John,We linked to this NEJM study in this post: conclusion (at least from the abstract that is publicly available): "When coupled with management of care, implementation of parity in insurance benefits for behavioral health care can improve insurance protection without increasing total costs."Your point is a fair one though, as there hasn't been a surfeit of research to support parity. What there has been though supports it. There also exists a large body of evidence, which we've covered in the past (see here for one example), that shows that a large percentage of chronic illness is closely linked to mental health issues. Problems like alcoholism and drug abuse are primary among them, but depression, bipolar disorder and any number of anxiety and stress disorders can wreak havoc on the physical health of otherwise healthy employees. A forward thinking policy is one that advocates prevention by addressing mental health concerns early, before they become costly physical problems (both in terms of work lost as well as benefits). Parity is important because it shows people that insurers want them to seek mental health treatment when they think its necessary, thereby breaking down the reticence to seeking treatment and taking a preventative care approach that will reduce costs at many levels.

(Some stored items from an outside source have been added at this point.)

Definition materialize (st : RefStore) (ref_id : RefId) (now : f64) : RefStore * option Materialized :=
  match st !! RefId_as_str ref_id with
  | None => (st, None)
  | Some row =>
      let row := bump row now in
      (<[RefId_as_str ref_id := row]> st,
       Some (mkMaterialized ref_id (from_utf8_lossy (row_original row)) (row_token_estimate row)
               (row_access_count row)))
  end.

(** [None] is a panic of [search_within]. *)
Definition retrieve `{Libm, Unicode} (st : RefStore) (ref_id : RefId) (session_id : SessionId)
    (query : option rstr) (now : f64) : RefStore * option RetrieveResult :=
  match st !! RefId_as_str ref_id with
  | None => (st, Some Miss)
  | Some row =>
      if bool_decide (row_session_id row = SessionId_as_str session_id) then
        let row := bump row now in
        let text := from_utf8_lossy (row_original row) in
        (<[RefId_as_str ref_id := row]> st,
         text ← match query with Some q => search_within text q | None => Some text end;
         Some (Hit text (row_access_count row)))
      else (st, Some Miss)
  end.

(** ** [gc] *)

(** Byte-lexicographic order of strings. *)
Fixpoint bytes_cmp (a b : list byte) : comparison :=
  match a, b with
  | [], [] => Eq
  | [], _ => Lt
  | _, [] => Gt
  | x :: a, y :: b => match x ?= y with Eq => bytes_cmp a b | c => c end
  end.

Record Candidate := mkCandidate {
  gc_id : rstr;
  gc_byte_len : Z;
  gc_created_at : f64;
  gc_last_access_at : f64;
}.

(** [SELECT .. FROM refs WHERE pinned = 0] *)
Definition gc_candidates (st : RefStore) : list Candidate :=
  (fun p => mkCandidate p.1 (row_byte_len p.2) (row_created_at p.2) (row_last_access_at p.2)) <$>
    filterb (fun p => row_pinned p.2 =? 0) (map_to_list st).

Definition gc_order (a b : Candidate) : comparison :=
  match f64_total_cmp (gc_last_access_at a) (gc_last_access_at b) with
  | Eq => bytes_cmp (as_bytes (gc_id a)) (as_bytes (gc_id b))
  | c => c
  end.

(** [scan]: evict while more than [max_bytes] remain. *)
Fixpoint gc_victims (remaining max_bytes : Z) (eligible : list Candidate) : list rstr :=
  match eligible with
  | [] => []
  | c :: eligible =>
      if max_bytes <? remaining
      then gc_id c :: gc_victims (u64_wrap (remaining - gc_byte_len c)) max_bytes eligible
      else []
  end.

Definition is_reachable (reachable : list RefId) (c : Candidate) : bool :=
  contains (gc_id c) (RefId_as_str <$> reachable).

Definition live_bytes (reachable : list RefId) (candidates : list Candidate) : Z :=
  u64_sum (gc_byte_len <$> filterb (fun c => negb (is_reachable reachable c)) candidates).

Definition gc_eligible (reachable : list RefId) (grace_seconds now : f64) (candidates : list Candidate)
    : list Candidate :=
  sort_by gc_order
    (filterb (fun c => negb (is_reachable reachable c)
                       && f64_ltb grace_seconds (f64_sub now (gc_created_at c))) candidates).

Definition gc (st : RefStore) (reachable : list RefId) (grace_seconds : f64) (max_bytes : Z) (now : f64)
    : RefStore * nat :=
  let candidates := gc_candidates st in
  let victims := gc_victims (live_bytes reachable candidates) max_bytes
                   (gc_eligible reachable grace_seconds now candidates) in
  (foldl (fun st id => delete id st) st victims, length victims).

(** ** What the store holds *)

Section Spec.
Context `{Sha256, Libm, Unicode}.

(** Every row is filed under the address of its own bytes. *)
Definition row_ok (id : rstr) (row : Row) : Prop :=
  content_address (row_original row) = Some (RefId_mk id) /\
  row_byte_len row = Z.of_nat (length (row_original row)).
Definition store_ok (st : RefStore) : Prop := map_Forall row_ok st.

Lemma content_address_str bytes r : content_address bytes = Some r -> content_address bytes = Some (RefId_mk (RefId_as_str r)).
Proof. by destruct r. Qed.

Lemma bump_ok id row now : row_ok id row -> row_ok id (bump row now).
Proof. done. Qed.

Lemma insert_row_ok st id row : store_ok st -> row_ok id row -> store_ok (insert_row st id row).
Proof. unfold insert_row. intros S R. destruct (st !! id); [done | by apply map_Forall_insert_2]. Qed.

Lemma put_ok st original uuid session kind now st' rec :
  put st original uuid session kind now = Some (st', rec) -> store_ok st -> store_ok st'.
Proof.
  unfold put. intros E S. destruct (content_address original) as [[id]|] eqn:A; [|done].
  cbn [mbind option_bind] in E. injection E as <- _. by apply insert_row_ok.
Qed.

Posted by: TheEditorInChief 2/20/2007 9:53:48 AM

I am an avid supporter of the Mental Health Parity Act of 2007. However, I am confused about part of this act and wonder if you could clarify some information for me. Your posting on Feb. 15, 2007 states: "Speaking with Reuters, the bill's sponsor Sen. Pete Domenici (R-NM) said explained:'The 1996 Mental Health Parity law only provided parity for annual and lifetime limits between mental health coverage and medical surgical coverage.'"That statement leads one to believe that there is parity now between mental health and medical surgical lifetime limits, and that is not correct. My husband has been on long-term disability (LTD) since July of 2005. (He was diagnosed with Paranoid Schizophrenia in January 2003). He was eligible to receive 60% of his salary from his LTD insurance company, Prudential, until he was approved by Social Security for disability. At that time, the Prudential insurance was reduced by the amount of his Social Security check (this is a common practice).When my husband originally became disabled, his Human Resources Office at Hilton Hotels in Memphis, TN, told me that his benefits would continue until he was 62. It was 6 months later (or more) before I was informed by Prudential that HIS BENEFITS WOULD CEASE BECAUSE THERE IS A CLAUSE IN THE PRUDENTIAL CONTRACT WHICH LIMITS MENTAL ILLNESS BENEFITS TO 24 MONTHS. The customer service representative informed me that Prudential's definition of disability was not the same as Social Security's. I was shocked that this sort of discrimination was being allowed.Anyway, due to the disparity between mental and physical health benefits, my husband will lose his Prudential LTD July 19, 2007. The National Alliance for the Mentally Ill has been fighting this discrimination for 15 years (Loop holes are still being found to get around the Americans with Disabilities Act).Will the Mental Health Parity Act of 2007 make this type of discrimination illegal? As a mental health counselor, I am dismayed that any insurance company could discriminate against a person with Paranoid Schizophrenia and limit their benefits to two years. There is no cure for this mental disorder and it is debilitating and degenerative as I'm sure you know. I really appreciate any information and/or suggestions that you can offer.Sincerely,Mary Statum, M.S.